Performance Services, Canadian Sport Institute Pacific, Victoria, British Columbia, Canada.
Exercise Science, Physical & Health Education, University of Victoria, Victoria, British Columbia, Canada.
J Strength Cond Res. 2024 Aug 1;38(8):1433-1439. doi: 10.1519/JSC.0000000000004799.
Agar-Newman, DJ, MacRae, F, Tsai, M-C, and Klimstra, M. Predicting sprint performance from the vertical and horizontal jumps in National Football League Combine athletes. J Strength Cond Res 38(8): 1433-1439, 2024-Identifying fast athletes is an important part of the National Football League (NFL) Combine. However, not all athletes partake in the 36.58-m sprint, and relying on this single test may miss potentially fast athletes. Therefore, the purpose of this study was to determine whether sprinting times can be predicted using simple anthropometric and jumping measures. Data from the NFL Combine between the years 1999-2020 inclusive were used (n = 4,149). Subjects had a mean (±SD) height = 1.87 ± 0.07 m and body mass = 111.96 ± 20.78 kg. The cross-validation technique was used, partitioning the data into a training set (n = 2,071) to develop regression models to predict time over the 9.14-, 9.14- to 18.29-, 18.29- to 36.58-m, and 36.58-m segments using vertical jump, broad jump, height, and mass as the independent variables. The models were then evaluated against a test set (n = 2,070) for agreement. Statistically significant (p < 0.01) models were determined for 9.14-m time (adjusted R2 = 0.76, SEE = 0.05 seconds), 9.14- to 18.29-m time (adjusted R2 = 0.74, SEE = 0.04 seconds), 18.29- to 36.59-m time (adjusted R2 = 0.79, SEE = 0.07 seconds), and 36.58-m time (adjusted R2 = 0.84, SEE = 0.12 seconds). When evaluated against the test set, the models showed biases of -0.05, -0.04, -0.02, and -0.02 seconds and root-mean-square error of 0.07, 0.05, 0.07, and 0.12 seconds for the 9.14-, 9.14- to 18.29-, 18.29- to 36.58-m, and 36.58-m segments, respectively. However, 5-6% of the predictions lay outside of the limits of agreement. This study provides 4 formulae that can be used to predict sprint performance when the 36.58-m sprint test is not performed, and practitioners can use these equations to determine training areas of opportunity when working with athletes preparing for the NFL Combine.

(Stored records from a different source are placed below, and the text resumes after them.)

(** C2: no creation without cause: a reconcile creates a CAPI object only for a
    live machine that has its finalizer, a valid spec, no kill switch and is
    enabled, from the Pending phase, and after a resolution of its schedule in
    the same reconcile whose verdict, composed with the last known one, says
    the machine should be active. *)
Theorem creation_needs_cause `{Externals} `{ResolverLaws} ctx sm t r c ns' ar obj (rep : result unit kube_error) :
  exec (reconcile_scheduled_machine ctx sm) t r -> Ev (CreateDyn c ns' ar obj) rep ∈ t ->
  exists ns, Crd.namespace sm = Some ns /\ creation_guard sm ns t.
Proof.
  set (e := Ev (CreateDyn c ns' ar obj) rep). intros He Hin.
  assert (Hc : kind_of (ev_call e) = ECreate) by done. clearbody e.
  unfold reconcile_scheduled_machine in He. destruct (Crd.namespace sm) as [ns |] eqn:Hns.
  2: { eapply (skip_bind [ELocal]) in He as (? & [] & ? & -> & _ & [-> _] & Hin'); [| done | done | cbn; set_solver | set_solver].
       by apply elem_of_nil in Hin'. }
  cbv zeta in He. unfold reconcile_guarded in He. cbv zeta in He.
  eapply (skip_bind [ELocal]) in He as (t1 & id & t2 & -> & _ & He & Hin2); [| done | done | cbn; set_solver | set_solver].
  eapply (skip_bind [ELocal]) in He as (t3 & start & t4 & -> & _ & He & Hin4); [| done | done | cbn; set_solver | set_solver].
  eapply (skip_bind [ELocal]) in He as (t5 & leader & t6 & -> & _ & He & Hin6); [| done | done | cbn; set_solver | set_solver].
  destruct leader; cbn [negb] in He; [| by destruct He as [-> _]; apply elem_of_nil in Hin6].
  eapply (skip_bind [ELocal]) in He as (t7 & mine & t8 & -> & _ & He & Hin8);
    [| done | done | apply foot_should_process | set_solver].
  destruct mine; cbn [negb] in He; [| by destruct He as [-> _]; apply elem_of_nil in Hin8].
  assert (Hk : forall r' (k : M (rresult Action)), footprint [ELocal] k -> footprint [ELocal]
    (spent <- elapsed start ;; record_reconciliation_result r' (default PHASE_PENDING (sm_phase sm)) spent ;;; k)).
  { intros r' k Hk. apply calls_bind; [cbn; set_solver | intros d]. by apply calls_bind; [apply foot_result | intros []]. }
  exists ns. split; [done |]. clear Hin. rewrite (app_assoc t3), (app_assoc t1), (app_assoc (t1 ++ t3 ++ t5)).
  destruct (om_deletion_timestamp (metadata sm)) eqn:Hd; [| destruct (has_finalizer sm) eqn:Hf; cbn [negb] in He].
  - exfalso. eapply (keep_bind [ELocal]) in He as (t9 & a & ? & -> & He & Hin9); [| done | done | intros a; by apply Hk | set_solver].
    revert Hc. eapply footprint_exec; [apply (foot_deletion ctx sm) | destruct (has_objects sm); set_solver | exact He | exact Hin9].
  - eapply (keep_bind [ELocal]) in He as (t9 & a & t10 & -> & He & Hin9); [| done | done | | set_solver].
    + destruct (inner_creates ctx sm _ _ _ He Hin9 Hc Hd Hf) as (ns0 & Hns0 & Hg).
      assert (ns0 = ns) as -> by congruence. by apply creation_guard_app.
    + intros a. apply Hk. apply calls_bind; [destruct (is_ok a); [cbn; set_solver | done] | done].
  - exfalso. eapply (keep_bind [ELocal]) in He as (t9 & a & ? & -> & He & Hin9); [| done | done | intros a; by apply Hk | set_solver].
    revert Hc. eapply footprint_exec; [apply (foot_add_finalizer sm) | set_solver | exact He | exact Hin9].
Qed.

Lemma creation_needs_cause_witness :
  exists t r c ns' ar obj rep,
    exec (reconcile_scheduled_machine (H := toy_externals) (H0 := cache_resolver (H := toy_externals)) sample_ctx (finalized sample_sm)) t r /\
    Ev (CreateDyn c ns' ar obj) rep ∈ t /\
    exists ns, Crd.namespace (finalized sample_sm) = Some ns /\
      creation_guard (H := toy_externals) (finalized sample_sm) ns t.
Proof.
  set (p := reconcile_scheduled_machine (H := toy_externals) (H0 := cache_resolver (H := toy_externals)) sample_ctx (finalized sample_sm)).
  pose proof (run_exec active_handler p 0%Z) as Hp. set (t := (run active_handler 0%Z p).1.2) in *.
  destruct (t !! 12) as [[c rep] |] eqn:E; [| by vm_compute in E].
  assert (Hin : Ev c rep ∈ t) by (by eapply list_elem_of_lookup_2).
  assert (Hk : (match t !! 12 with Some (Ev (CreateDyn _ _ _ _) _) => true | _ => false end) = true) by (vm_compute; reflexivity).
  rewrite E in Hk. clearbody t. destruct c; try discriminate Hk.
  eexists t, _, _, _, _, _, _. split; [exact Hp |]. split; [exact Hin |].
  exact (creation_needs_cause (H := toy_externals) (R := cache_resolver (H := toy_externals)) _ _ _ _ _ _ _ _ _ Hp Hin).
Defined.

(** ** The grace period *)

Lemma parse_printed_grace `{ExternalsLaws} later now T reason msg :
  rfc3339_range now ->
  conditions <$> status later = Some [ready_condition now reason msg] ->
  parse_duration (graceful_shutdown_timeout (spec later)) = Ok T ->
  wp (check_grace_period_elapsed later) (λ t r,
    if bool_decide (reason = REASON_GRACE_PERIOD) then
      exists now', t = [Ev UtcNow now'] /\
        r = Ok (bool_decide (num_seconds (now' - now) < 0 \/ T <= num_seconds (now' - now))%Z)
    else t = [] /\ r = Ok true).
Proof.
  intros Hnow Hst HT. unfold check_grace_period_elapsed.
  destruct (status later) as [st |]; [| done]. cbn [fmap option_fmap option_map] in Hst.
  injection Hst as Hst. rewrite Hst. unfold find_b. cbn [List.find ready_condition c_reason Condition_new].
  destruct (bool_decide (reason = REASON_GRACE_PERIOD)); [| by cbn].
  cbn [fmap option_fmap option_map c_last_transition_time ready_condition Condition_new].
  rewrite rfc3339_roundtrip, HT by done. pstep as now'. prog_hnf. set (d := num_seconds (now' - now)).
  destruct (bool_decide (d < 0)%Z) eqn:Hd; pret; exists now'; (split; [done |]); f_equal; symmetry.
  - apply bool_decide_eq_true_2. apply bool_decide_eq_true in Hd. by left.
  - apply bool_decide_eq_false in Hd. apply bool_decide_ext. split; [by intros [? | ?] | by right].
Qed.

(** C15: the grace period: leaving Active because the window closed stores the
    current time, and every later check answers from the clock: over exactly
    when the configured number of whole seconds has passed since then, or when
    the clock is before it.  Leaving Active because the machine was disabled
    stores a condition the check does not recognise, so the very next check
    says the period is over without reading the clock. *)
Theorem grace_period `{ExternalsLaws} `{ChildResolver} ctx sm ns b :
  Crd.namespace sm = Some ns -> is_enabled (spec sm) && b = false ->
  wp (handle_active_phase ctx sm b) (λ t _,
    exists ev (r : result unit kube_error) now st (r' : result unit kube_error),
      t = [Ev (Publish ev (sm_event_ref ns (name_any sm))) r; Ev UtcNow now;
           Ev (PatchSMStatus MgmtClient ns (name_any sm) (status_patch st)) r'] /\
      Crd.phase st = Some PHASE_SHUTTING_DOWN /\
      forall later T, rfc3339_range now -> conditions <$> status later = Some (conditions st) ->
        parse_duration (graceful_shutdown_timeout (spec later)) = Ok T ->
        wp (check_grace_period_elapsed later) (λ t r,
          if is_enabled (spec sm) then
            exists now', t = [Ev UtcNow now'] /\
              r = Ok (bool_decide (num_seconds (now' - now) < 0 \/ T <= num_seconds (now' - now))%Z)
          else t = [] /\ r = Ok true)).
Proof.
  intros Hns Hb. unfold handle_active_phase, require_namespace. rewrite Hns. prog_hnf.
  destruct (is_enabled (spec sm)); cbn [negb andb] in *; [subst b; cbn [negb] |];
    pstep as r; pstep as now; pstep as r'; (destruct r' as [u | e]; pret);
    (eexists _, r, now, _, _; split; [reflexivity |]; split; [done |]; intros later T Hnow Hst HT;
     exact (parse_printed_grace later now T _ _ Hnow Hst HT)).
Qed.

Lemma grace_period_witness :
  Crd.namespace sample_sm = Some "team" /\ is_enabled (spec sample_sm) && false = false /\
  wp (handle_active_phase (H := toy_externals) (H0 := cache_resolver (H := toy_externals)) sample_ctx sample_sm false)
    (λ t _, List.length t = 3).
Proof.
  split; [reflexivity |]. split; [reflexivity |].
  eapply wp_mono; [| exact (grace_period (H0 := cache_resolver (H := toy_externals)) sample_ctx sample_sm "team" false eq_refl eq_refl)].
  intros t r (ev & x & now & st & y & -> & _). reflexivity.
Defined.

阿加-纽曼、DJ、麦克雷、蔡美慈和克里姆斯特对美国国家橄榄球联盟综合体能测试中垂直跳和水平跳与短跑成绩的关系进行了预测。J 力量与体能研究 38(8):1433-1439, 2024. - 识别短跑运动员是美国国家橄榄球联盟(NFL)综合体能测试的重要组成部分。然而,并非所有运动员都参加 36.58 米短跑测试,仅依赖这一项测试可能会错过有潜力的短跑运动员。因此,本研究旨在确定是否可以使用简单的人体测量和跳跃测量来预测短跑成绩。本研究使用了 1999 年至 2020 年期间美国国家橄榄球联盟综合体能测试的数据(n = 4149)。受试者的平均(±SD)身高= 1.87 ± 0.07 米,体重= 111.96 ± 20.78 千克。使用交叉验证技术,将数据分为训练集(n = 2071)和测试集(n = 2070),使用垂直跳、跳远、身高和体重作为自变量,建立预测 9.14 米、9.14 米至 18.29 米、18.29 米至 36.58 米和 36.58 米各分段时间的回归模型。然后,将模型应用于测试集进行验证。确定了具有统计学意义(p < 0.01)的 9.14 米时间模型(调整后的 R2 = 0.76,SEE = 0.05 秒)、9.14 米至 18.29 米时间模型(调整后的 R2 = 0.74,SEE = 0.04 秒)、18.29 米至 36.59 米时间模型(调整后的 R2 = 0.79,SEE = 0.07 秒)和 36.58 米时间模型(调整后的 R2 = 0.84,SEE = 0.12 秒)。将模型应用于测试集时,各模型的偏差分别为-0.05、-0.04、-0.02 和-0.02 秒,9.14 米、9.14 米至 18.29 米、18.29 米至 36.58 米和 36.58 米各分段的均方根误差分别为 0.07、0.05、0.07 和 0.12 秒。然而,约 5%-6%的预测结果超出了可接受范围。本研究提供了 4 个公式,可在不进行 36.58 米短跑测试的情况下预测短跑成绩,从业人员可以使用这些公式在与准备参加美国国家橄榄球联盟综合体能测试的运动员一起工作时,确定训练机会领域。